In February, representatives from the National Renewable Energy Laboratory (NREL) visited Pagosa Springs and recommended a baseline study of the area’s geothermal resources, “(T)o protect existing thermal water users, pressure temperature and flow-rate measurements should be made on all currently used wells and springs on a bi-weekly or monthly basis.”
To those ends, NREL recommended the installation of meters, “(O)n all functioning thermal wells and springs so as to obtain fresh baseline data.”
The results of that monitoring would precede a test of the extent of the reservoir. That test would involve pumping out water from the Pagosa Springs well No. 3 and dumping that water into the river while checking meters for pressure and water levels. Another proposed test would be to drill to various depths, then reinject the pumped water back into the aquifer.
The latter tests the effect of cooled water on the reservoir while the former tests the effect of drawing additional water from the aquifer on existing users.
If the tests confirm the postulate of underutilized resources, the implications could be great economic news for the area. The report recommended two uses — geothermally heated greenhouses and aquaculture — along with a large-scale expansion of the town’s current geothermal heating system.
At Monday’s CDC board meeting, Whiting said, “Given where the CDC is, as far as in transition, well, we’ve lost some momentum and reputation in the last few months.”
To regain traction, Whiting recommended that the town and county each pull $15,000 from CDC contributions to fund NREL’s suggested study for, “Measuring and monetizing geothermal resources.”
“It’s really what makes us unique, from a business standpoint,” he said.
Declaring that he would make that suggestion “At the next opportunity, at the BoCC,” Whiting added, “I’m going to ask the mayor and town council to consider the same thing.”
Referring to a Feb. 24 editorial in The SUN, Whiting added, “Basic infrastructure and research are really government’s role in economic development.”
Responding positively to Whiting’s recommendation, CDC board member Marion Francis said, “I was going to recommend that, because of our reduced need for funding (i.e. no extant salary requirement for an executive director), that we do this exact same thing.”

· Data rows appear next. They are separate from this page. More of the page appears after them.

(** C7: a peer cannot speak for another address or reach what it may not.  Of a
    decrypted packet the server acts on nothing whose source is not the address
    reserved for the peer; what it relays carries the packet unchanged under that
    address, to a host of the virtual network that is not the gateway, as a
    broadcast, or to the client behind the longest matching subnet route of the
    peer for an address outside the network; and it takes up requests for direct
    tunnels at most once per second. *)
Theorem ingress_confined o inner src s p ig :
  bytes_ok inner → is_u 32 (ap_reserved_ip p) →
  Forall (λ r, is_u 32 (Db.rt_vnt_cli_ip r)) (ap_routes p) →
  classify_inner o inner src s p = Ret ig →
  (is_Some (ig_reply ig) ∨ is_Some (ig_relay ig) ∨ is_Some (ig_agent ig) →
     src = ap_reserved_ip p ∧ ipv4_get_source inner = ap_reserved_ip p) ∧
  match ig_relay ig with
  | None => True
  | Some (RelayUnicast d data) =>
      SessionsFacts.carries data WireGuardRelay (ap_reserved_ip p) d inner ∧
      d = ipv4_get_destination inner ∧ net_contains (ns_net s) d = true ∧ d ≠ ns_gateway s ∧
      d ≠ net_broadcast (ns_net s) ∧ is_multicast d = false
  | Some (RelayBroadcast a b) => a = ap_reserved_ip p ∧ b = inner ∧
      (ipv4_get_destination inner = ADDR_BROADCAST ∨
       ipv4_get_destination inner = net_broadcast (ns_net s) ∨
       is_multicast (ipv4_get_destination inner) = true)
  | Some (RelaySubnet gw data) =>
      SessionsFacts.carries data WireGuardSubnetRelay (ap_reserved_ip p) gw inner ∧
      net_contains (ns_net s) (ipv4_get_destination inner) = false ∧
      ∃ r, longest_prefix_route (ap_routes p) (ipv4_get_destination inner) = Some r ∧
        Db.rt_vnt_cli_ip r = gw
  end ∧
  (is_Some (ig_agent ig) → ap_last_p2p_request (ig_peer ig) = Some (instant o) ∧
     ∀ last, ap_last_p2p_request p = Some last → last + P2P_REQUEST_INTERVAL ≤ instant o).
Proof.
  intros Hi Hip Hr. unfold classify_inner, accepts_inner_source.
  assert (∀ P : Prop, is_Some (@None bytes) ∨ is_Some (@None WireGuardIngressRelay) ∨
    is_Some (@None AgentControlRequest) → P) as Hnone by (intros P [[]|[[]|[]]]; done).
  case_bool_decide as Hsrc; cbn [negb];
    [|intros [= <-]; split_and!; [exact (Hnone _)|done|by intros []]].
  injection Hsrc as ->.
  destruct (P2pFacts.parse_spec inner (ap_reserved_ip p) (ns_gateway s)) as (a & -> & Ha).
  destruct a as [| |r]; [|intros [= <-]; split_and!; [exact (Hnone _)|done|by intros []]|].
  2: { destruct (proj1 (Ha r) eq_refl) as (hl & m & Hd & _). unfold p2p_request_too_soon.
       destruct Hd as (_ & _ & Hs & _).
       destruct (match ap_last_p2p_request p with Some _ => _ | None => _ end) eqn:El;
         intros [= <-]; (split; [first [exact (Hnone _)|by intros _; split]|split; [done|]]); [by intros []|].
       intros _. split; [done|]. intros last Hlast. rewrite Hlast in El. bool_simpl.
       unfold saturating_sub, P2P_REQUEST_INTERVAL, from_secs, nanos in *. lia. }
  destruct (Bridge.build_gateway_echo_reply _ _ _) as [[reply|]|] eqn:Ee;
    [|..|intros [= <-]; split_and!; [exact (Hnone _)|done|by intros []]].
  - intros [= <-]. split_and!; [|done|by intros []]. intros _. split; [done|].
    unfold Bridge.build_gateway_echo_reply in Ee.
    destruct (Bridge.parse_inner_ipv4 _ _) as [[route hl]|] eqn:Ep; [|done].
    by apply BridgeFacts.parse_inner_ok in Ep as (_ & ? & _).
  - destruct (Bridge.validate_broadcast_inner_ipv4 _ _ _ _) as [route|] eqn:Eb.
    { apply BridgeFacts.validate_broadcast_ok in Eb as (_ & Hs & -> & _ & _ & Hd).
      intros [= <-]. split; [by intros _|]. split; [done|by intros []]. }
    destruct (Bridge.validate_inner_ipv4 _ _ _ _) as [route|] eqn:Eu.
    { apply BridgeFacts.validate_inner_ok in Eu as (_ & Hs & -> & Hc & _ & Hm & _ & Hb & Hg).
      intros [= <-]. split; [by intros _|]. split; [split; [|done]|by intros []].
      apply SessionsFacts.relay_carries; [done..|]. by eapply SessionsFacts.contains_u32. }
    destruct (ipv4_new inner); [|intros [= <-]; split_and!; [exact (Hnone _)|done|by intros []]].
    pose proof (SessionsFacts.longest_prefix_spec (ap_routes p) (ipv4_get_destination inner)) as Hl.
    destruct (longest_prefix_route _ _) as [r|];
      [|intros [= <-]; split_and!; [exact (Hnone _)|done|by intros []]].
    destruct (Bridge.validate_subnet_inner_ipv4 _ _ _ _ _) as [route|] eqn:Es;
      [|intros [= <-]; split_and!; [exact (Hnone _)|done|by intros []]].
    apply BridgeFacts.validate_subnet_ok in Es as (_ & Hs & -> & _ & _ & _ & _ & Hc & _).
    intros [= <-]. split; [by intros _|]. split; [|by intros []]. split; [|split; [done|by exists r]].
    apply SessionsFacts.subnet_carries; [done..|]. rewrite Forall_forall in Hr. apply Hr, Hl.
Qed.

“I don’t think it (CDC funds) could be used for a better purpose,” Francis added.
Aragon concurred, saying, “I can’t speak for council, but speaking for myself, I have to agree with commissioner Whiting.”
As it was a discussion item, the CDC board was prohibited from voting on Whiting’s suggestion. Indeed, as Whiting had indicated, neither the BoCC nor the Pagosa Springs Town Council had reached any decision, much less discussed the matter.

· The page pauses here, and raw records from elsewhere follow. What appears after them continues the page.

(* ===== verification/Config.v ===== *)
(** The configuration file and its validation: [utils/config.rs].

    [toml] and the file system are outside the repository: the class [TomlLib] and
    a map from paths to contents.  What the host answers (the local address of a
    connected UDP socket, the environment) is an argument.  A path is a string. *)

From S2P Require Import Prelude Libs Std Db Storage Tunnel Text.
From stdpp Require Import base gmap strings list.
From Stdlib Require Import ZArith Lia Ascii.

Local Open Scope Z_scope.

Section ConfigFile.
Context {NL : Ipv4NetLib}.

Record ConfigFile := mkConfigFile {
  tcp_bind : option SocketAddr;
  quic_bind : option SocketAddr;
  ws_bind : option SocketAddr;
  cert : option string;
  key : option string;
  network : Ipv4Net;
  custom_nets : gmap string Ipv4Net;
  white_list : gset string;
  lease_duration : Z;
  web_bind : option SocketAddr;
  username : option string;
  password : option string;
  persistence : bool;
  wireguard_master_key_file : option string;
  wireguard_bind : option SocketAddr;
  wireguard_public_endpoint : option string;
  wireguard_max_active_peers : Z;
  wireguard_dns : list IpAddr;
  server_quic_bind : option SocketAddr;
  peer_servers : list string;
  server_token : option string;
  server_id : option string;
  lease_authority : option string
}.

Inductive ConfigError :=
| WebNotLoopback | UsernameMissing | PasswordMissing | PasswordBlank | PasswordWeak
| EndpointEmpty | EndpointWhitespace | EndpointSyntax | EndpointTooLong | EndpointIpv6Form
| EndpointIpv6 | EndpointAddress | EndpointForm | EndpointPort | EndpointPortZero
| HostTooLong | HostInvalid | BindPortZero
| ClusterHalfConfigured | ServerIdLength | ServerIdCharacters | NeedsPersistence
| NeedsQuicBind | NeedsToken | TooManyDns
| FileErr | TomlErr.

Definition default_wireguard_max_active_peers : Z := 4096.

(** [Default]; [Ipv4Net::new_assert] panics on a bad prefix, [None] here. *)
Definition default_config : option ConfigFile :=
  net ← net_new (ipv4 10 26 0 0) 24;
  let bind := Some (SockV4 (ipv4 0 0 0 0) 29872) in
  Some (mkConfigFile bind bind bind None None net ∅ ∅ (24 * 60 * 60)
    (Some (SockV4 (ipv4 127 0 0 1) 29871)) (Some "admin"%string) None true None None None
    default_wireguard_max_active_peers [] None [] None None None).

Definition with_password (p : option string) (c : ConfigFile) : ConfigFile :=
  mkConfigFile (tcp_bind c) (quic_bind c) (ws_bind c) (cert c) (key c) (network c) (custom_nets c)
    (white_list c) (lease_duration c) (web_bind c) (username c) p (persistence c)
    (wireguard_master_key_file c) (wireguard_bind c) (wireguard_public_endpoint c)
    (wireguard_max_active_peers c) (wireguard_dns c) (server_quic_bind c) (peer_servers c)
    (server_token c) (server_id c) (lease_authority c).

(** [sample i] is the [i]-th answer of the [Alphanumeric] sampler. *)
Definition generate_admin_password (sample : nat → ascii) : string :=
  String.string_of_list_ascii (sample <$> seq 0 24).

(** ** The web interface *)

Definition is_loopback_ip (a : IpAddr) : bool :=
  match a with IpV4 ip => octet 3 ip =? 127 | IpV6 ip => ip =? 1 end.

Definition web_management_config (c : ConfigFile)
    : result ConfigError (option (SocketAddr * string * string)) :=
  match web_bind c with
  | None => Ok None
  | Some web_bind =>
      _ ← ensure (is_loopback_ip (sock_ip web_bind)) WebNotLoopback;
      username ← match trim <$> username c with
                 | Some value => if bool_decide (value = "")%string then Err UsernameMissing else Ok value
                 | None => Err UsernameMissing
                 end;
      password ← match password c with Some p => Ok p | None => Err PasswordMissing end;
      _ ← ensure (negb (bool_decide (trim password = "")%string)) PasswordBlank;
      _ ← ensure (negb (eq_ignore_ascii_case password "admin")
                  && negb (bool_decide (password = username))) PasswordWeak;
      Ok (Some (web_bind, username, password))
  end.

(** ** The public endpoint *)

Definition host_char (c : ascii) : bool :=
  is_ascii_alphanumeric c || bool_decide (c = "-"%char).

Definition label_ok (label : string) : result ConfigError unit :=
  let b := String.list_ascii_of_string label in
  _ ← ensure (negb (bool_decide (label = "")%string) && (String.length label <=? 63)%nat) HostInvalid;
  ensure (match head b with Some c => is_ascii_alphanumeric c | None => false end
          && match last b with Some c => is_ascii_alphanumeric c | None => false end
          && all_bytes host_char label) HostInvalid.

Fixpoint labels_ok (labels : list string) : result ConfigError unit :=
  match labels with
  | [] => Ok tt
  | label :: labels => _ ← label_ok label; labels_ok labels
  end.

Definition validate_endpoint_hostname (host : string) : result ConfigError unit :=
  _ ← ensure (String.length host <=? 253)%nat HostTooLong;
  labels_ok (Str.split "." host).

Definition ipv6_is_multicast (ip : Z) : bool := Z.shiftr ip 120 =? 255.

(** The text of the port, after the checks of the host. *)
Definition endpoint_port_text (value : string) : result ConfigError string :=
  match Str.strip_prefix "[" value with
  | Some bracketed =>
      '(host, suffix) ← match Str.split_once "]" bracketed with
                        | Some x => Ok x | None => Err EndpointIpv6Form end;
      address ← match ipv6_parse host with Some a => Ok a | None => Err EndpointIpv6 end;
      _ ← ensure (negb (address =? 0) && negb (ipv6_is_multicast address)) EndpointAddress;
      match Str.strip_prefix ":" suffix with
      | Some port => if contains_char ":" port then Err EndpointForm else Ok port
      | None => Err EndpointForm
      end
  | None =>
      '(host, port) ← match rsplit_once ":" value with Some x => Ok x | None => Err EndpointForm end;
      _ ← ensure (negb (bool_decide (host = "")%string) && negb (contains_char ":" host)) EndpointIpv6Form;
      _ ← match ipv4_parse host with
          | Some address => ensure (negb (is_unspecified address) && negb (is_multicast address))
                              EndpointAddress
          | None => validate_endpoint_hostname host
          end;
      Ok port
  end.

While Francis suggested that the CDC directly fund the study, Whiting stated that it would be more appropriate for the town and county to take the lead on the project, with the CDC following up with research data as a business recruitment tool.

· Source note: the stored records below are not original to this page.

(** [None] when the peer has disappeared. *)
Definition wireguard_peer_response (peer : WireGuardPeerVO) (global_dns : list IpAddr)
    (profile : option Db.WireGuardPeerProfileRecord) (s : NetworkState (W := W))
    : option WireGuardPeerResponse :=
  p ← profile;
  let online := match vo_ip peer with Some ip => is_wireguard_endpoint ip s | None => false end in
  let status := if negb (vo_enabled peer) then "disabled"
                else if online then "online"
                else if is_some (vo_ip peer) then "offline" else "unassigned" in
  Some (mkPeerResponse peer (default global_dns (Db.pf_dns_servers p))
          (negb (is_some (Db.pf_dns_servers p))) (Db.pf_persistent_keepalive p) (Db.pf_routes p)
          (Db.pf_config_available p) online status%string).

(** ** Rendering *)

Definition ip_to_string (a : IpAddr) : string :=
  match a with IpV4 ip => ipv4_to_string ip | IpV6 ip => ipv6_to_string ip end.

(** [join(", ")]. *)
Definition join (l : list string) : string := String.concat ", " l.

Definition allowed_ips (net : Ipv4Net) (routes : list Db.WireGuardPeerRouteRecord) : string :=
  join (net_to_string net :: ((λ r, net_to_string (Db.rt_lan_network r)) <$> routes)).

Definition nl : string := String newline "".
Inductive AgentError :=
| MissingValue (arg : string) | InvalidGateway | InvalidTarget | UnknownArgument (arg : string)
| InterfaceRequired | GatewayRequired | TargetRequired | GatewayIsTarget
| WgNotStarted | WgFailed | WgOutput
| Undecodable | Mismatched | Unavailable (status : Z) | BadTargetKey | BadTargetEndpoint
| TargetNotIpv4 | BadLifetime
| SocketFailed | DiscoveryTimedOut | HandshakeTimedOut.

(** ** The command line *)

Record AgentConfig := mkAgentConfig {
  ac_interface : string; ac_gateway : Ipv4Addr; ac_wg_path : string; ac_targets : list Ipv4Addr }.

(** [--help] prints the usage and ends the process. *)
Inductive Cli (A : Type) := CliHelp | CliResult (r : result AgentError A).
Arguments CliHelp {A}.
Arguments CliResult {A} r.

(** The variables of the loop. *)
Record CliArgs := mkCliArgs {
  ca_interface : option string; ca_gateway : option Ipv4Addr; ca_wg_path : string;
  ca_targets : list Ipv4Addr }.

The following morning, local officials, area residents and geothermal stakeholders met to hear a presentation on the efficacy research would provide towards possible geothermal expansion.
“We want to get an advisory group started,” said Marsha Pruett, owner of Healing Waters Resort and Spa.
Pruett recently sent a letter to NREL supporting the proposed research, committing to install meters on the spa’s wells, at the resort’s expense.
Saying that more accurate knowledge of the aquifer’s extent would benefit everyone, either directly or indirectly, Pruett added that she hoped for widespread interest in potential geothermal development.
“We’re hoping to get everyone who is interested involved, not just stakeholders, to see that this is good for the town,” Pruett said.
“There’s just so much more that can be done,” she added.
Pruett also said that the advisory group decided to set up an escrow account through the Geothermal Greenhouse Partnership towards funding the study.
Even if the town and county sign on with Whiting’s proposal from Monday, some funding would need to come from private interests to fully invest in the study.
The BoCC and Pagosa Springs Town Council meet this morning at 10 a.m. in the BoCC board room for a joint work session; among items of discussion will be Whiting’s proposal. That discussion could determine which entity would take the point on issuing an Request For Proposal to contract for the study.